8.1 Events of Termination. This Agreement:
(a) may be terminated:
(ii) by the mutual written consent of the Company and the Investor, at any time;
(iii) by either Party, by written notice to the other Party, effective immediately, if the Closing has not occurred within ten (10) Business Days of the date of this Agreement or such later date as the Company and the Investor agree in writing, provided that the right to terminate this Agreement under this Section 8.1(a)(iii) is not available to any party that is in material breach of or material default under this Agreement or whose failure to fulfill any obligation under this Agreement has been the principal cause of, or has resulted in the failure of the Closing to occur; or
(iv) by the Investor, in accordance with Section 7.3(c).

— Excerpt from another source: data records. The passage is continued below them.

(* ===== verification/Policy.v ===== *)
(** Policies and guardrails: the change-operation policy
    ([src/change_policy.go]), profile validation ([src/validation.go],
    [src/validation_registry.go]) and the TLS policies ([src/httputil.go]). *)
From S2P Require Import Prelude GoStrings Types.
From Stdlib Require Import QArith Ascii.

Local Open Scope Z_scope.

(** ** Change operations *)

(** The zero value of the type is none of the three constants. *)
Inductive ChangePolicy : Type :=
| ChangePolicyDeny
| ChangePolicyExplicit
| ChangePolicyAll
| ChangePolicyOther (s : string).

Record ChangePolicyConfig : Type := {
  cp_Policy : ChangePolicy;
  cp_AllowedOps : gset string;
  cp_AllowedOpsSlice : list string;
}.

Definition DefaultChangePolicyConfig : ChangePolicyConfig :=
  Build_ChangePolicyConfig ChangePolicyDeny ∅ [].

(** The loop over the comma-separated operations. *)
Fixpoint add_ops (ops : list string) (seen : gset string) (slice : list string)
    : gset string * list string :=
  match ops with
  | [] => (seen, slice)
  | op :: rest =>
      let op := TrimSpace op in
      if negb (String.eqb op "") && negb (bool_decide (op ∈ seen))
      then add_ops rest ({[op]} ∪ seen) (slice ++ [op])
      else add_ops rest seen slice
  end.

(** The two environment variables as arguments. *)
Definition ParseChangePolicyFromEnv (envPolicy envOps : string) : ChangePolicyConfig :=
  let p := ToLower (TrimSpace envPolicy) in
  let policy := if String.eqb p "explicit" then ChangePolicyExplicit
                else if String.eqb p "all" then ChangePolicyAll
                else ChangePolicyDeny in
  let '(ops, slice) := if String.eqb envOps "" then (∅, [])
                       else add_ops (Split envOps ",") ∅ [] in
  Build_ChangePolicyConfig policy ops slice.

Definition IsChangeOpAllowed (c : ChangePolicyConfig) (operationID : string) : bool * string :=
  match cp_Policy c with
  | ChangePolicyDeny => (false, "remote change operations disabled by policy (FILTERREX_REMOTE_CHANGE_POLICY=deny)")
  | ChangePolicyAll => (true, "")
  | ChangePolicyExplicit =>
      if String.eqb operationID "" then
        (false, "change operation has no operation ID — cannot authorize against allowlist")
      else if bool_decide (operationID ∈ cp_AllowedOps c) then (true, "")
      else (false, "change operation " +:+ dquote +:+ operationID +:+ dquote
                   +:+ " not allowlisted on agent (FILTERREX_REMOTE_ALLOWED_CHANGE_OPS)")
  | ChangePolicyOther _ => (false, "unknown change policy")
  end.

(** ** Desired target profiles as the backend sends them *)

Record CredentialEnvelope : Type := {
  env_Format : string;
  env_TargetID : string;
  env_Algorithm : string;
  env_SenderPublicKey : string;
  env_Nonce : string;
  env_Ciphertext : string;
}.
Record CredentialPayload : Type := {
  cr_EncryptionMethod : string;
  cr_Credentials : Creds;
  cr_EncryptedBlob : string;
  cr_Envelope : option CredentialEnvelope;
}.
Record DesiredTargetProfile : Type := {
  dt_TargetID : string;
  dt_Name : string;
  dt_TargetType : string;
  dt_Mode : string;
  dt_Enabled : bool;
  dt_Status : TargetStatus;
  dt_Endpoint : string;
  dt_TLS : TLSConfig;
  dt_PollIntervalSecs : Z;
  dt_Labels : gmap string string;
  dt_Capabilities : list string;
  dt_ResourceLimits : ResourceLimits;
  dt_Paused : bool;
  dt_MaintenanceReason : string;
  dt_AuthType : string;
  dt_CredentialPayload : option CredentialPayload;
  dt_CredentialRotationDays : Z;
  dt_TargetConfig : option payload;
  dt_ConfigVersion : Z;
}.

(** ** Validation *)

Definition ProfileModeReadOnly : string := "readonly".
Definition ProfileModeOpsEnabled : string := "ops-enabled".
Definition IsValidProfileMode (mode : string) : bool :=
  String.eqb mode ProfileModeReadOnly || String.eqb mode ProfileModeOpsEnabled.

Record TargetAuthSpec : Type := {
  as_TargetType : string;
  as_AllowedAuthTypes : list string;
  as_RequiredCredKeys : list string;
  as_DefaultMode : string;
}.
Definition targetAuthRegistry : gmap string TargetAuthSpec :=
  {["brocade" := Build_TargetAuthSpec "brocade" ["username_password"; "api_token"] []
                   ProfileModeReadOnly]}.
Definition GetTargetAuthSpec (t : string) : option TargetAuthSpec := targetAuthRegistry !! t.

Definition isAuthTypeAllowed (spec : TargetAuthSpec) (authType : string) : bool :=
  existsb (String.eqb authType) (as_AllowedAuthTypes spec).

(** All elements must be strings. *)
Fixpoint all_strings (l : list value) : option (list string) :=
  match l with
  | [] => Some []
  | VString s :: rest => match all_strings rest with Some r => Some (s :: r) | None => None end
  | _ :: _ => None
  end.
Definition toStringSlice (v : value) : option (list string) :=
  match v with VList l => all_strings l | VStrings l => Some l | _ => None end.
(** [json.Number] does not occur: the payloads are decoded without it. *)
Definition toFloat64 (v : value) : option Q :=
  match v with
  | VFloat q => Some q
  | VInt n => Some (inject_Z n)
  | VInt64 n => Some (inject_Z n)
  | _ => None
  end.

8.2 Automatic Termination. This Agreement will automatically terminate, without further action by the parties, at the time after the Closing that the Principal Amount (or the Adjusted Principal Amount (as defined in the Note), as applicable) outstanding under the Note and any accrued but unpaid interest is reduced to zero (0), whether as a result of Conversion or repayment by the Company in accordance with the terms of this Agreement and the Note.
(a) Subject to Section 8.3(b), each party's right of termination under Section 8.1 is in addition to any other rights it may have under this Agreement or otherwise, and the exercise of a right of termination will not be an election of remedies.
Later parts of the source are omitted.